Saturday 26 September 2009

300 year old pickled arseholes

Have just spent an incredible afternoon in the Hunterian Museum at the Royal College of Surgery, a free museum on the South Side of Lincoln's Inn Fields. It is almost directly opposite the John Soanes museum, and both house the spoils of two of the most fanatical gentlemen collectors of the 18th century. Whereas Soanes taste ran to pinching or plaster casting endless architectural details of the ancient world, Hunter's habit is arguably more interesting: he pickled.

Hunter was a pickler. He was a preserver. A surgeon at a time when the profession had barely disassociated itself from that of barber, he collected hundreds of specimens, and, in the name of human knowledge, and having cut them up or left them whole, and suspended them in alcohol. The Hunterian museum has glass cases covering two floors, each containing hundreds of parts of animals or people who last breathed air 300 years ago. And that is not to mention the skeletons, skulls, and casts. It is overwhelming. The mad thing is that only a third of his collection remains - two thirds was destroyed by a bomb in 1941 - not difficult, as a lot of it was in highly flammable alcohol. Pictures and photographs of the collection as it was are hard to describe. Huge rooms contain a whole Noah's ark cut up and pickled or wired and suspended, stopped mid stride or in submerged alcoholic slumber, as it were, waiting.

To a layman, it is the method which appeals. He would classify the organ of each animal according to function - vision, digestion, circulation, etc, and then classify them according to that. So one corner on the ground floor is devoted to the organs of excretion of many different animals - bears bumhole, crab's cloaca, cat's crapper. A whole array of pickled rectums. A cabinet of teeth. A cabinet of ears. This is the whole of the animal kingdom reimagined as a spare-parts brochure, an Argos catalogue, laid out from simple to complex. And the system is merciless: foetuses also form their own category under 'organs of generation', and so a dozen human foetuses at various stages of development from a few weeks to full-term are suspended, eerily still, in alcohol, on the second floor.

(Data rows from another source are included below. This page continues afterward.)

(* ===== verification/CliFacts.v ===== *)
(** * CliFacts: exit codes, and the run command from the file to the exit code *)

From S2P Require Export Cli CliLint CliObserveFacts RunnerProperties LoaderProperties.
From Stdlib Require Import QArith.
Local Open Scope nat_scope.

Section exits.
Context {Json Node : Type} `{JsonLib Json, YamlLib Node, SizeLib Node}.
Context (env : CliEnvironment) (compile_fuel fuel : nat) (limits : GraphInputLimits).
Abbreviation main := (main (Json := Json) (Node := Node) env compile_fuel fuel limits).
Abbreviation load := (load (Node := Node) env limits).
Abbreviation structure_of := (validate_graph_structure env compile_fuel).
Abbreviation run_command := (run_command (Node := Node) env compile_fuel fuel limits).
(** X7. Whitespace before and after a non-empty text does not change
    its verdict. *)
Theorem padding_invariance (ws1 text ws2 : str) :
  text <> [] ->
  forallb isspace_char ws1 = true -> forallb isspace_char ws2 = true ->
  detect_fake_news_mock (ws1 ++ text ++ ws2) = detect_fake_news_mock text.
Proof.
  intros Hne H1 H2.
  assert (Hne' : ws1 ++ text ++ ws2 <> []).
  { intros E. apply app_eq_nil in E. destruct E as [_ E].
    apply app_eq_nil in E. destruct E as [E _]. contradiction. }
  rewrite (detect_nonempty _ Hne'), (detect_nonempty _ Hne).
  destruct (padding_features ws1 text ws2 H1 H2) as [-> [-> ->]].
  reflexivity.
Qed.

Lemma padding_invariance_witness :
  detect_fake_news_mock (s "  " ++ s "Breaking now: a scandal" ++ s " ")
  = detect_fake_news_mock (s "Breaking now: a scandal").
Proof.
  apply (padding_invariance (s "  ") (s "Breaking now: a scandal") (s " "));
    [discriminate | reflexivity | reflexivity].
Defined.

End Padding.


(* ------------------------------------------------------------------ *)
(** * The result page *)

Section Pages.

Abbreviation good64 := (IEEE.good F64.prec F64.emax).
Abbreviation rank64 := (IEEE.rank F64.prec F64.emax).

(** The loop of [display_corrective_links] makes one item per link, in
    the order of the list. *)
Lemma link_items_from (links : list LinkRef) (html : list (str * str)) :
  fold_left (fun html link => html ++ [(url link, title link)]) links html
  = html ++ map (fun link => (url link, title link)) links.
Proof.
  revert html. induction links as [|l k IH]; intros html; cbn [fold_left map].
  - now rewrite app_nil_r.
  - rewrite IH, <- app_assoc. reflexivity.
Qed.

Lemma display_links_nonempty (l : LinkRef) (k : list LinkRef) :
  display_corrective_links (l :: k)
  = [LinksHeader; LinksIntro;
     LinksList (map (fun link => (url link, title link)) (l :: k))].
Proof.
  unfold display_corrective_links. cbv zeta. now rewrite link_items_from.
Qed.

Lemma progress_steps :
  map (fun i => ProgressSet (i + 1)) (map Z.of_nat (seq 0 100))
  = map ProgressSet (map Z.of_nat (seq 1 100)).
Proof. vm_compute. reflexivity. Qed.

(** The score of a non-empty text is a positive finite number between
    0.05 and 0.60. *)
Lemma score_range (text : str) :
  let p := clamp (pre_clamp (sensational_count text)
                    (F64.nearest_quotient (all_caps_words text)
                       (word_count text))
                    (word_count text)) in
  good64 p /\ is_finite p = true
  /\ rank64 (F64.decimal 5 2) <= rank64 p <= rank64 (F64.decimal 60 2).
Proof.
  intros p.
  destruct (pre_clamp_le (sensational_count text) 0
              (F64.nearest_quotient (all_caps_words text) (word_count text))
              (word_count text)
              ltac:(pose proof (sensational_count_range text); lia)
              ltac:(pose proof (sensational_count_range text); lia)
              (nearest_quotient_sign _ _)) as [Gz [Gb R]].
  destruct (clamp_rank _ Gz) as [Cz Ez]. destruct (clamp_rank _ Gb) as [Cb _].
  assert (G60 : good64 (F64.decimal 60 2)) by (split; reflexivity).
  pose proof (rank_le_leb _ _ Cz Cb (clamp_mono _ _ Gz Gb R)) as H1.
  pose proof (rank_le_leb _ _ Cb G60 (bound_any_length _)) as H2.
  fold p in Cz, Ez, H1.
  assert (Hlo : rank64 (F64.decimal 5 2) <= rank64 p) by (rewrite Ez; lia).
  assert (P5 : 0 < rank64 (F64.decimal 5 2)) by (vm_compute; reflexivity).
  assert (P6 : rank64 (F64.decimal 60 2) < cap F64.prec F64.emax)
    by (vm_compute; reflexivity).
  split; [exact Cz |]. split; [| lia].
  apply (rank_pos_finite F64.prec F64.emax p Cz). lia.
Qed.

(** The digits printed for a number are those of its value, taken in
    units of [2^emin], times 100 and rounded. *)
Lemma hundredths_rank (sx : bool) (m : positive) (e : Z) :
  good64 (S754_finite sx m e) ->
  hundredths m e = rne (100 * mag F64.prec F64.emax m e) 1074.
Proof.
  intros G. pose proof (good_finite_exp _ _ _ _ _ G) as He.
  change (emin F64.prec F64.emax) with (-1074) in He.
  unfold hundredths, mag. change (emin F64.prec F64.emax) with (-1074).
  destruct (Z.leb_spec 0 e) as [H | H].
  - replace (100 * (Z.pos m * 2 ^ (e - -1074)))
      with ((Z.pos m * 100 * 2 ^ e) * 2 ^ 1074).
    + change 1074 with (0 + 1074) at 2.
      rewrite (rne_scale (Z.pos m * 100 * 2 ^ e) 0 1074) by lia.
      now rewrite rne_zero_shift.
    + replace (e - -1074) with (e + 1074) by lia.
      rewrite Z.pow_add_r by lia. ring.
  - replace (100 * (Z.pos m * 2 ^ (e - -1074)))
      with ((Z.pos m * 100) * 2 ^ (e + 1074)).
    + replace 1074 with (- e + (e + 1074)) at 2 by lia.
      now rewrite (rne_scale (Z.pos m * 100) (- e) (e + 1074)) by lia.
    + replace (e - -1074) with (e + 1074) by lia. ring.
Qed.

(** What is printed for a number between two positive finite ones. *)
Lemma format_between (lo hi y : F64.float) :
  good64 lo -> good64 y -> good64 hi ->
  0 < rank64 lo -> rank64 hi < cap F64.prec F64.emax ->
  rank64 lo <= rank64 y <= rank64 hi ->
  exists N,
    format_2f y = fixed2 false N
    /\ rne (100 * rank64 lo) 1074 <= N <= rne (100 * rank64 hi) 1074.
Proof.
  intros Gl Gy Gh Pl Ph [H1 H2].
  assert (F : is_finite y = true)
    by (apply (rank_pos_finite F64.prec F64.emax y Gy); lia).
  destruct y as [| | |sx m e]; try discriminate.
  destruct sx.
  { exfalso. cbn [rank cond_Zopp] in H1.
    assert (0 < mag F64.prec F64.emax m e)
      by (unfold mag; apply Z.mul_pos_pos; [lia | apply Z.pow_pos_nonneg; [lia |]];
          pose proof (good_finite_exp _ _ _ _ _ Gy); lia).
    lia. }
  exists (hundredths m e). split; [reflexivity |].
  rewrite (hundredths_rank false m e Gy).
  cbn [rank cond_Zopp] in H1, H2.
  split; apply rne_mono; lia.
Qed.

(** Multiplying by 100 keeps a number between two positive ones between
    their products. *)
Lemma times_100_between (lo hi x : F64.float) :
  good64 lo -> is_finite lo = true ->
  good64 hi -> is_finite hi = true ->
  good64 x -> is_finite x = true ->
  rank64 lo <= rank64 x <= rank64 hi ->
  good64 (x * F64.of_int 100)%f64
  /\ rank64 (lo * F64.of_int 100)%f64 <= rank64 (x * F64.of_int 100)%f64
     <= rank64 (hi * F64.of_int 100)%f64.
Proof.
  intros Gl Fl Gh Fh Gx Fx [H1 H2].
  assert (Gc : good64 (F64.of_int 100)) by (split; reflexivity).
  assert (Pc : 0 < rank64 (F64.of_int 100)) by (vm_compute; reflexivity).
  destruct (SFmul_mono F64.prec F64.emax prec_pos prec_lt_emax
              (F64.of_int 100) lo x Gc eq_refl Pc Gl Fl Gx Fx H1)
    as [_ [G1 R1]].
  destruct (SFmul_mono F64.prec F64.emax prec_pos prec_lt_emax
              (F64.of_int 100) x hi Gc eq_refl Pc Gx Fx Gh Fh H2)
    as [_ [_ R2]].
  split; [exact G1 |]. split; assumption.
Qed.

If the system is rational, Hunter needed passion to put it together. Many animal specimens were from Cook's Tour. The human specimens were donated, or (one imagines), appropriated in a very 18th c way by the gentlemanly surgeon from amongst his patients. An Irishman called Byrne at the time made a living from being 7 foot 7 inches tall, and, it being known to him that Hunter coveted his bones, made arrangements to be buried at sea. Whoever it was was paid off and now Byrne's huge frame is indeed in one of Hunter's glass cases - displayed next to the skeleton of a man with a rare condition that caused bones to grow through his muscles and vein pathways, and whose skeleton consists of the usual grisly arrangement enmeshed in a cruel snaking network of improvised bones, leading from nowhere to nowhere, the sadistic invention of his own body for its own punishment.

A gruesome day out, but a fascinating insight into the history of medecine - preferable even to the excellent Wellcome Collection. Just don't go immediately after lunch.